(** Two objects with the same ["question"] entry are the same to the
    [try] block. *)
Lemma run_loaded_question (w : world) (logger : pystr) (d1 d2 : gmap pystr pyval) :
  d1 !! py "question" = d2 !! py "question" ->
  run_loaded w logger (PyDict d1) = run_loaded w logger (PyDict d2).
Proof. intros H. unfold run_loaded, Main.get_question. rewrite H. reflexivity. Qed.

End Frame.

(** * The claims *)

(** C1: when the parsed input object has no ["question"], or one that is
    empty or only white space, [run] exits with status 1, having logged the
    error, and sends no request. *)
Theorem blank_question_exits_without_request
    (w : world) (path : pystr) (d : gmap pystr pyval) (st : state) :
  files w path = inr (Decodes (PyDict d)) ->
  (d !! py "question" = None
   \/ exists s, d !! py "question" = Some (PyStr s) /\ PyStr.blank s = true) ->
  exists st',
    Main.run w path st = (Raise (SystemExit 1), st')
    /\ exit_status (fst (Main.run w path st)) = 1%Z
    /\ sent st' = sent st
    /\ stdout st' = stdout st
    /\ exists n, stderr st' = stderr st ++ replicate (S n) RunFacts.no_question_record.
Proof.
  intros Hf Hq.
  assert (Hv : exists s, RunFacts.question_value d = PyStr s /\ PyStr.strip s = []).
  { unfold RunFacts.question_value. destruct Hq as [-> | [s [-> Hb]]].
    - exists []. split; reflexivity.
    - exists s. split; [reflexivity | apply PyStrFacts.strip_nil_iff, Hb]. }
  destruct Hv as [s [Hv Hs]].
  destruct (RunOutcomes.ready_after_open path st) as [n Hn].
  pose proof (RunFacts.run_try_str w path Settings.PROJECT_NAME (LoggingFacts.ready st)
                d s Hf Hv) as Ht.
  rewrite Hs, (RunFacts.run_rest_empty w n _ Hn) in Ht.
  apply RunOutcomes.run_exits in Ht.
  eexists. rewrite Ht. repeat split. exists n. reflexivity.
Qed.

Lemma blank_question_exits_without_request_witness :
  exists st',
    Main.run Examples.answering (py "blank.json") initial_state = (Raise (SystemExit 1), st')
    /\ exit_status (fst (Main.run Examples.answering (py "blank.json") initial_state)) = 1%Z
    /\ sent st' = sent initial_state
    /\ stdout st' = stdout initial_state
    /\ exists n, stderr st' = stderr initial_state ++ replicate (S n) RunFacts.no_question_record.
Proof.
  apply (blank_question_exits_without_request Examples.answering (py "blank.json")
           {[ py "question" := PyStr (py "   ") ]} initial_state).
  - vm_compute. reflexivity.
  - right. exists (py "   "). split; vm_compute; reflexivity.
Defined.

(** C2, as stated, fails: a valid question alone does not make [run] send a
    request.  With no credential in the environment the construction of the
    agent raises and nothing is sent. *)
Lemma valid_question_without_credential_sends_nothing :
  files Examples.no_credential (py "ask.json")
  = inr (Decodes (PyDict {[ py "question" := PyStr (py "  What is Rocq? ") ]}))
  /\ PyStr.strip (py "  What is Rocq? ") = py "What is Rocq?"
  /\ sent (snd (Main.run Examples.no_credential (py "ask.json") initial_state)) = []
  /\ fst (Main.run Examples.no_credential (py "ask.json") initial_state) = Raise (SystemExit 1).
Proof. vm_compute. repeat split. Qed.

(** C2, amended: when the parsed input object has a ["question"] string that
    is not blank and the settings hold a non-empty credential, [run] invokes
    the exchange exactly once (one call of the client's [create]), however
    that call ends; its conversation is the single user message whose
    content is the trimmed question. *)
Theorem valid_question_sends_one_request
    (w : world) (path : pystr) (d : gmap pystr pyval) (s : pystr) (st : state) :
  files w path = inr (Decodes (PyDict d)) ->
  d !! py "question" = Some (PyStr s) ->
  PyStr.strip s <> [] ->
  Settings.OPENAI_API_KEY w <> [] ->
  sent (snd (Main.run w path st))
  = sent st ++ [ {| req_model := py "gpt-4";
                    req_messages := [ {| role := py "user"; content := PyStr.strip s |} ];
                    req_temperature := Qmake 1 2 |} ].
Proof.
  intros Hf Hq Hs Hk.
  assert (Hv : RunFacts.question_value d = PyStr s)
    by (unfold RunFacts.question_value; rewrite Hq; reflexivity).
  destruct (RunOutcomes.run_try_asks w path d s st Hf Hv Hs Hk) as [n [Ht Hn]].
  pose proof (AgentFacts.ask_state w (RunFacts.settings_agent w) (PyStr.strip s)
                CodeGuardianAgent.default_model CodeGuardianAgent.default_temperature
                (RunOutcomes.asking_state path (PyStr.strip s) n st)) as Hst.
  destruct (CodeGuardianAgent.ask w (RunFacts.settings_agent w) (PyStr.strip s) _ _ _)
    as [[answer|e] s2] eqn:Hask; cbn [snd] in Hst; subst s2.
  - rewrite (RunFacts.bind_Ret _ _ _ _ _ Hask) in Ht.
    destruct (RunOutcomes.run_after_answer w path st _ n answer Ht
                (RunFacts.logger_ready_sent n _ _ Hn))
      as [[_ ->] | [_ [msg ->]]]; reflexivity.
  - rewrite (RunFacts.bind_Raise _ _ _ _ _ Hask) in Ht.
    rewrite RunFacts.run_unfold. unfold try_except. rewrite Ht.
    rewrite (RunOutcomes.ask_raises_exception _ _ _ _ _ _ _ _ Hask).
    rewrite (RunFacts.run_except_ready e n).
    + reflexivity.
    + apply RunFacts.logger_ready_sent, Hn.
Qed.

Lemma valid_question_sends_one_request_witness :
  sent (snd (Main.run Examples.answering (py "ask.json") initial_state))
  = sent initial_state
    ++ [ {| req_model := py "gpt-4";
            req_messages := [ {| role := py "user";
                                 content := PyStr.strip (py "  What is Rocq? ") |} ];
            req_temperature := Qmake 1 2 |} ].
Proof.
  apply (valid_question_sends_one_request Examples.answering (py "ask.json")
           {[ py "question" := PyStr (py "  What is Rocq? ") ]} (py "  What is Rocq? ")
           initial_state).
  - vm_compute. reflexivity.
  - vm_compute. reflexivity.
  - vm_compute. discriminate.
  - vm_compute. discriminate.
Defined.

(** C3, as stated, fails for a malformed response: when the endpoint returns
    a completion with no choices, [ask] lets the [IndexError] of
    [choices[0]] escape; it is not re-raised as a [RuntimeError] (the
    source's class for the spec's RemoteServiceError). *)
Lemma empty_choice_list_escapes_as_IndexError :
  remote Examples.choiceless (py "sk-test")
    (AgentFacts.ask_request (py "hi") (py "gpt-4") (Qmake 1 2))
  = CreateReturns {| resp_id := py "chatcmpl-2"; resp_model := py "gpt-4"; choices := [] |}
  /\ CodeGuardianAgent.ask Examples.choiceless Examples.test_agent (py "hi")
       (py "gpt-4") (Qmake 1 2) initial_state
     = (Raise (Exc IndexError (py "list index out of range")),
        CodeGuardianAgent.record_sent
          (AgentFacts.ask_request (py "hi") (py "gpt-4") (Qmake 1 2)) initial_state)
  /\ Exc IndexError (py "list index out of range")
     <> Exc RuntimeError
          (py "OpenAI API error: " ++ py "list index out of range").
Proof. vm_compute. repeat split. discriminate. Qed.

(** C3, amended: every [OpenAIError] the exchange raises -- the class under
    which the client library reports authentication, rate-limit, connection
    and response-validation failures -- is caught by [ask] and re-raised as
    one [RuntimeError] whose message is ["OpenAI API error: "] followed by
    the cause's description: that, and no other exception, leaves [ask]. *)
Theorem openai_error_reraised_as_RuntimeError
    (w : world) (self : CodeGuardianAgent.t) (prompt model : pystr) (temperature : Q)
    (st : state) (k : openai_error) (msg : pystr) :
  remote w (CodeGuardianAgent.client_api_key (CodeGuardianAgent.client self))
    (AgentFacts.ask_request prompt model temperature)
  = CreateRaises (OpenAIErr k) msg ->
  fst (CodeGuardianAgent.ask w self prompt model temperature st)
  = Raise (Exc RuntimeError (py "OpenAI API error: " ++ msg)).
Proof.
  intros H. rewrite (AgentFacts.ask_openai_error _ _ _ _ _ _ _ _ H). reflexivity.
Qed.

Lemma openai_error_reraised_as_RuntimeError_witness :
  fst (CodeGuardianAgent.ask Examples.rate_limited Examples.test_agent (py "hi")
         (py "gpt-4") (Qmake 1 2) initial_state)
  = Raise (Exc RuntimeError (py "OpenAI API error: " ++ py "Rate limit reached")).
Proof.
  apply (openai_error_reraised_as_RuntimeError Examples.rate_limited Examples.test_agent
           (py "hi") (py "gpt-4") (Qmake 1 2) initial_state RateLimitError
           (py "Rate limit reached")).
  vm_compute. reflexivity.
Defined.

---*---

— Task prompt —
For every line in the listing above that holds "replicate", add one to a tally, and give that tally alone.

— Final answer —
2